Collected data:
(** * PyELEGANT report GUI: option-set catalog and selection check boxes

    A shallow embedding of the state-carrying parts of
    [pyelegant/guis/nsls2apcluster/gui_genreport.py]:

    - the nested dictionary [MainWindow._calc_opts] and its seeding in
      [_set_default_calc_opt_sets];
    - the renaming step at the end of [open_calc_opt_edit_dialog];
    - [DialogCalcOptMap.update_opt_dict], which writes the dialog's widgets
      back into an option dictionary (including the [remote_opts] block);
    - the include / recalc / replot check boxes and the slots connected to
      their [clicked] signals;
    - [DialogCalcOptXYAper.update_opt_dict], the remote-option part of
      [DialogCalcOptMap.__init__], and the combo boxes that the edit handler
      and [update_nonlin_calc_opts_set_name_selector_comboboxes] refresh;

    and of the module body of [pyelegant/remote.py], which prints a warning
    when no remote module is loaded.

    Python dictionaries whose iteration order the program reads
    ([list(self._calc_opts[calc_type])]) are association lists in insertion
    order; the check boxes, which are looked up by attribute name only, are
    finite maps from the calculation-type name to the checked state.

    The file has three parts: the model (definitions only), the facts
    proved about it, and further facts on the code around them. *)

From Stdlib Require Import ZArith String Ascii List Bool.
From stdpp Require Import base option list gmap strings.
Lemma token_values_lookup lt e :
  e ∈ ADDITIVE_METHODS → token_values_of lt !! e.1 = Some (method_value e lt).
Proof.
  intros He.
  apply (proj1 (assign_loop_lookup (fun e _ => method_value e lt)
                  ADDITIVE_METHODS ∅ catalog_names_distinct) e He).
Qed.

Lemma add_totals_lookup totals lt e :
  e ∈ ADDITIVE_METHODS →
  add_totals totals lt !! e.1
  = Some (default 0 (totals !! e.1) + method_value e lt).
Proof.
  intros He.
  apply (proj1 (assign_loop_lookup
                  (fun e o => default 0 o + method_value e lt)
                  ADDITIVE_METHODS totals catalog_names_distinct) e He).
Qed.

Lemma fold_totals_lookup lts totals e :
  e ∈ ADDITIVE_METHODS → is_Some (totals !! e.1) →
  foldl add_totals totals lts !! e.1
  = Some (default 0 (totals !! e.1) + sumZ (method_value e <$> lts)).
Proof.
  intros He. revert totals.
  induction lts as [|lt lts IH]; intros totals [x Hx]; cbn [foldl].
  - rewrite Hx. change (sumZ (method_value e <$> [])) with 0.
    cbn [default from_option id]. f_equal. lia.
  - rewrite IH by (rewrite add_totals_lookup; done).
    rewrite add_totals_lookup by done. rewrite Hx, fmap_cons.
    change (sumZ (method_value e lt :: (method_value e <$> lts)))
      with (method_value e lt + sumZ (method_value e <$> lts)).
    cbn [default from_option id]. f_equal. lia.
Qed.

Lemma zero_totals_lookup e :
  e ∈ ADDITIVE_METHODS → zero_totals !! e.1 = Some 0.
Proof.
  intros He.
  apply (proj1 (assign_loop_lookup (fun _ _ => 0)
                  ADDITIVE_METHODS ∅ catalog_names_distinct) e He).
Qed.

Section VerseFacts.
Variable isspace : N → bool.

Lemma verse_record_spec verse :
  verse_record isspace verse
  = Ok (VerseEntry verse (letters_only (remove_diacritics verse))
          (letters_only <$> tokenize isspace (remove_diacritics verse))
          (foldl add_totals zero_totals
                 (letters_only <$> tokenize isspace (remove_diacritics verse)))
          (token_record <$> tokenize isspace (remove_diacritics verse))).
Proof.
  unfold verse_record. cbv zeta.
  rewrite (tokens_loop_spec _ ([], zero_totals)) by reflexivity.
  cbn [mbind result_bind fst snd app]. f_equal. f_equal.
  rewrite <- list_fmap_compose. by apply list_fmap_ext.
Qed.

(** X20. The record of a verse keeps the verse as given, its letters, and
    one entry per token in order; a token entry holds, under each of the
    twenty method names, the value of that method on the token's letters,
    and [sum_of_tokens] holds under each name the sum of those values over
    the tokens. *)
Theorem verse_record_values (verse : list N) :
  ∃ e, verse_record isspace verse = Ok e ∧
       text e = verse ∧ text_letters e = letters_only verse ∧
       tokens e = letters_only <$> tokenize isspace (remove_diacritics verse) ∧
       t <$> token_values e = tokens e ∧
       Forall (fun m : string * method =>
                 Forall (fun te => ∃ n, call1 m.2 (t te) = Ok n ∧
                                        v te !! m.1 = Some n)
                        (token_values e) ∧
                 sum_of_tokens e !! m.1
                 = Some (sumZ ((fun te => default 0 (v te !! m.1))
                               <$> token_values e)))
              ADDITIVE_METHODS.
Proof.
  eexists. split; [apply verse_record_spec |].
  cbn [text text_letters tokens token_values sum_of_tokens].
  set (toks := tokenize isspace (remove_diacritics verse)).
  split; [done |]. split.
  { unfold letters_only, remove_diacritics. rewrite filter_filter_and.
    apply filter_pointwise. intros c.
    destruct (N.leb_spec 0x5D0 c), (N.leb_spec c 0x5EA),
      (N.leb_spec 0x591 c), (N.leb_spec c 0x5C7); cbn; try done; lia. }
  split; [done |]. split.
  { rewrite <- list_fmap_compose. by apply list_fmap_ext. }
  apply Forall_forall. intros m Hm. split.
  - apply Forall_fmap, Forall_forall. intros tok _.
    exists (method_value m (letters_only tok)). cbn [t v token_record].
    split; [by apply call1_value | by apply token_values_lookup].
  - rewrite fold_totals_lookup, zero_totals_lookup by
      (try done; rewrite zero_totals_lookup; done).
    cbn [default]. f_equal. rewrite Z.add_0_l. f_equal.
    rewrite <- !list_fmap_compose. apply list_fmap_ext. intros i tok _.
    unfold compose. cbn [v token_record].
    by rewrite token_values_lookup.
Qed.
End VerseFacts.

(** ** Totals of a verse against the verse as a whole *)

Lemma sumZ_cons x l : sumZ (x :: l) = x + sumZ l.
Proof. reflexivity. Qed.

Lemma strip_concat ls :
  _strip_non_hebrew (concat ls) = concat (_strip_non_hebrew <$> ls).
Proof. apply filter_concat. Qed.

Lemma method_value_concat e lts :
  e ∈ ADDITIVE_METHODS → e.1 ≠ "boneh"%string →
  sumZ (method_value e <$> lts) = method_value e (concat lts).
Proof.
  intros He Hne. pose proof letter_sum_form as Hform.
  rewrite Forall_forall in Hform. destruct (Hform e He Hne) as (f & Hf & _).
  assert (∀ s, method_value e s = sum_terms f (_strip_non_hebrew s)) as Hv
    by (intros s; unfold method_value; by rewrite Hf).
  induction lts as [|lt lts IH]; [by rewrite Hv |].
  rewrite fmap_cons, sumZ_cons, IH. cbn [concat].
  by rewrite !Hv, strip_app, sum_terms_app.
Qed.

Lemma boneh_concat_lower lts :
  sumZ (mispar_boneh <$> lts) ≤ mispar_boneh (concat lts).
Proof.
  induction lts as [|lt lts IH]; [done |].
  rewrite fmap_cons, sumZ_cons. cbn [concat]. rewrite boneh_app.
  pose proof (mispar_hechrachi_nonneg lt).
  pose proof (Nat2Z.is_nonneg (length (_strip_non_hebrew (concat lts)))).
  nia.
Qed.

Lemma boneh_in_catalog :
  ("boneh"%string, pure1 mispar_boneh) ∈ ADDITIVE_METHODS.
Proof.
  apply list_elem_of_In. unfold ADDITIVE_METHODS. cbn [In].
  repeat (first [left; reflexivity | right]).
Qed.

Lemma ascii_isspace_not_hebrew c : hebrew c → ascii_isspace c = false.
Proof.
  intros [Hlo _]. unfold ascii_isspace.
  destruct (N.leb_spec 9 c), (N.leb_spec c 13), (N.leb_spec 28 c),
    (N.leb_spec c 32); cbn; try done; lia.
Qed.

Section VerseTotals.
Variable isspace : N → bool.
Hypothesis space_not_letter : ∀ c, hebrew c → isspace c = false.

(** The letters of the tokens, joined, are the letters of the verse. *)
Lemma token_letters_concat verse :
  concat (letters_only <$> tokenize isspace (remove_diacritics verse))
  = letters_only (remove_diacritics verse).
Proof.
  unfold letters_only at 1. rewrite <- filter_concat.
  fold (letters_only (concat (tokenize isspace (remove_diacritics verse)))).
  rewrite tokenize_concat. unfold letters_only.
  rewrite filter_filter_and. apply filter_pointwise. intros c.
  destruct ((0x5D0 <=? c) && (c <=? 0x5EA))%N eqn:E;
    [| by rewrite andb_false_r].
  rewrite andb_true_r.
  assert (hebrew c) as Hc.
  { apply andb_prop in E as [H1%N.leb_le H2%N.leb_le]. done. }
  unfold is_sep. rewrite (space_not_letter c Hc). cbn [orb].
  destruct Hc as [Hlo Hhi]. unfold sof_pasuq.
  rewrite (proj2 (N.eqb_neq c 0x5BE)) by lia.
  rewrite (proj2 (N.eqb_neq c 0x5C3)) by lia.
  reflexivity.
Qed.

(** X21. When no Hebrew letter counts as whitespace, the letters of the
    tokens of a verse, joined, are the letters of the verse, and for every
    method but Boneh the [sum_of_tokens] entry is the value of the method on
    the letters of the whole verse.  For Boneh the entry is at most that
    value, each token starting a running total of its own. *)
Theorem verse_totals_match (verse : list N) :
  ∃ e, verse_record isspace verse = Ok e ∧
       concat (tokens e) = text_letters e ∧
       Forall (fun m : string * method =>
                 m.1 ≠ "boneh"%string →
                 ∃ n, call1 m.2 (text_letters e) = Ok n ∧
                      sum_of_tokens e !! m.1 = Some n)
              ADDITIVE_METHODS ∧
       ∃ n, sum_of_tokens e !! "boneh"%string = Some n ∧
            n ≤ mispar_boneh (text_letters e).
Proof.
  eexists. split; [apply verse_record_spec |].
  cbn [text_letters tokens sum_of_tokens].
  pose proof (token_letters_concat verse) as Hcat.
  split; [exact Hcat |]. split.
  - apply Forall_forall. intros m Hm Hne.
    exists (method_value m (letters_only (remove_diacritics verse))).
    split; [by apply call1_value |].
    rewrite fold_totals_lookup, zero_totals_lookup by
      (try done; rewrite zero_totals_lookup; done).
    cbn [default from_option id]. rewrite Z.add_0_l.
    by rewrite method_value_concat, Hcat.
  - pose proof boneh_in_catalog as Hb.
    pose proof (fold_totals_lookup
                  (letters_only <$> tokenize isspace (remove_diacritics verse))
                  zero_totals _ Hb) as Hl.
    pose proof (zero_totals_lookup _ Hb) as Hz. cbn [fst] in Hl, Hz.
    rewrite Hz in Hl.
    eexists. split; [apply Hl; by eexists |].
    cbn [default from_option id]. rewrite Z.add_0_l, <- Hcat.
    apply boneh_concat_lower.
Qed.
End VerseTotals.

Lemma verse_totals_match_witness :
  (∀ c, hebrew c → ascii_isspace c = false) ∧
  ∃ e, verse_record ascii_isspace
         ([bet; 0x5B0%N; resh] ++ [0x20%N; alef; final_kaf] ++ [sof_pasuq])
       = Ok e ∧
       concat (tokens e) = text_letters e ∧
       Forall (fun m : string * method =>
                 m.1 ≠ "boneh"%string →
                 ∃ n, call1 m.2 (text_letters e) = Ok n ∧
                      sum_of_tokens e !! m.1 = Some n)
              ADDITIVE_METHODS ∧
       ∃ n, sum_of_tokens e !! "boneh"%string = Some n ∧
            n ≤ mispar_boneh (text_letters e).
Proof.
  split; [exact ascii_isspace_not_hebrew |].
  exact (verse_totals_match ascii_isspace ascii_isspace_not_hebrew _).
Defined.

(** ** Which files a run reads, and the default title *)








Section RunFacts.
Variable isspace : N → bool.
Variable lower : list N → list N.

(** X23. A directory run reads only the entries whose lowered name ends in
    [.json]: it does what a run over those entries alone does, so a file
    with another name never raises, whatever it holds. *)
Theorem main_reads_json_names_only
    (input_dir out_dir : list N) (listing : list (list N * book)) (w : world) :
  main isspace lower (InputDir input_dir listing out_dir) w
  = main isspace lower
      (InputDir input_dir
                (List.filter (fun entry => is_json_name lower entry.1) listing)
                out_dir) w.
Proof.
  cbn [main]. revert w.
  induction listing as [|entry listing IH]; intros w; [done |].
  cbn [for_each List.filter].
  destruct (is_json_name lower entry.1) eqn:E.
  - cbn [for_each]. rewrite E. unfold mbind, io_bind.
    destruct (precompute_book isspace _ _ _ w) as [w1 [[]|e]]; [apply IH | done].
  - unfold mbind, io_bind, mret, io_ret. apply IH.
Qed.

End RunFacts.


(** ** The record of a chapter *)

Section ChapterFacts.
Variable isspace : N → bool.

== What the task asks ==
Going down from the first line of the entries above, restate each line word for word until the line holding "finite maps from" is done.

== Response to this exercise ==
(** * PyELEGANT report GUI: option-set catalog and selection check boxes

    A shallow embedding of the state-carrying parts of
    [pyelegant/guis/nsls2apcluster/gui_genreport.py]:

    - the nested dictionary [MainWindow._calc_opts] and its seeding in
      [_set_default_calc_opt_sets];
    - the renaming step at the end of [open_calc_opt_edit_dialog];
    - [DialogCalcOptMap.update_opt_dict], which writes the dialog's widgets
      back into an option dictionary (including the [remote_opts] block);
    - the include / recalc / replot check boxes and the slots connected to
      their [clicked] signals;
    - [DialogCalcOptXYAper.update_opt_dict], the remote-option part of
      [DialogCalcOptMap.__init__], and the combo boxes that the edit handler
      and [update_nonlin_calc_opts_set_name_selector_comboboxes] refresh;

    and of the module body of [pyelegant/remote.py], which prints a warning
    when no remote module is loaded.

    Python dictionaries whose iteration order the program reads
    ([list(self._calc_opts[calc_type])]) are association lists in insertion
    order; the check boxes, which are looked up by attribute name only, are
    finite maps from the calculation-type name to the checked state.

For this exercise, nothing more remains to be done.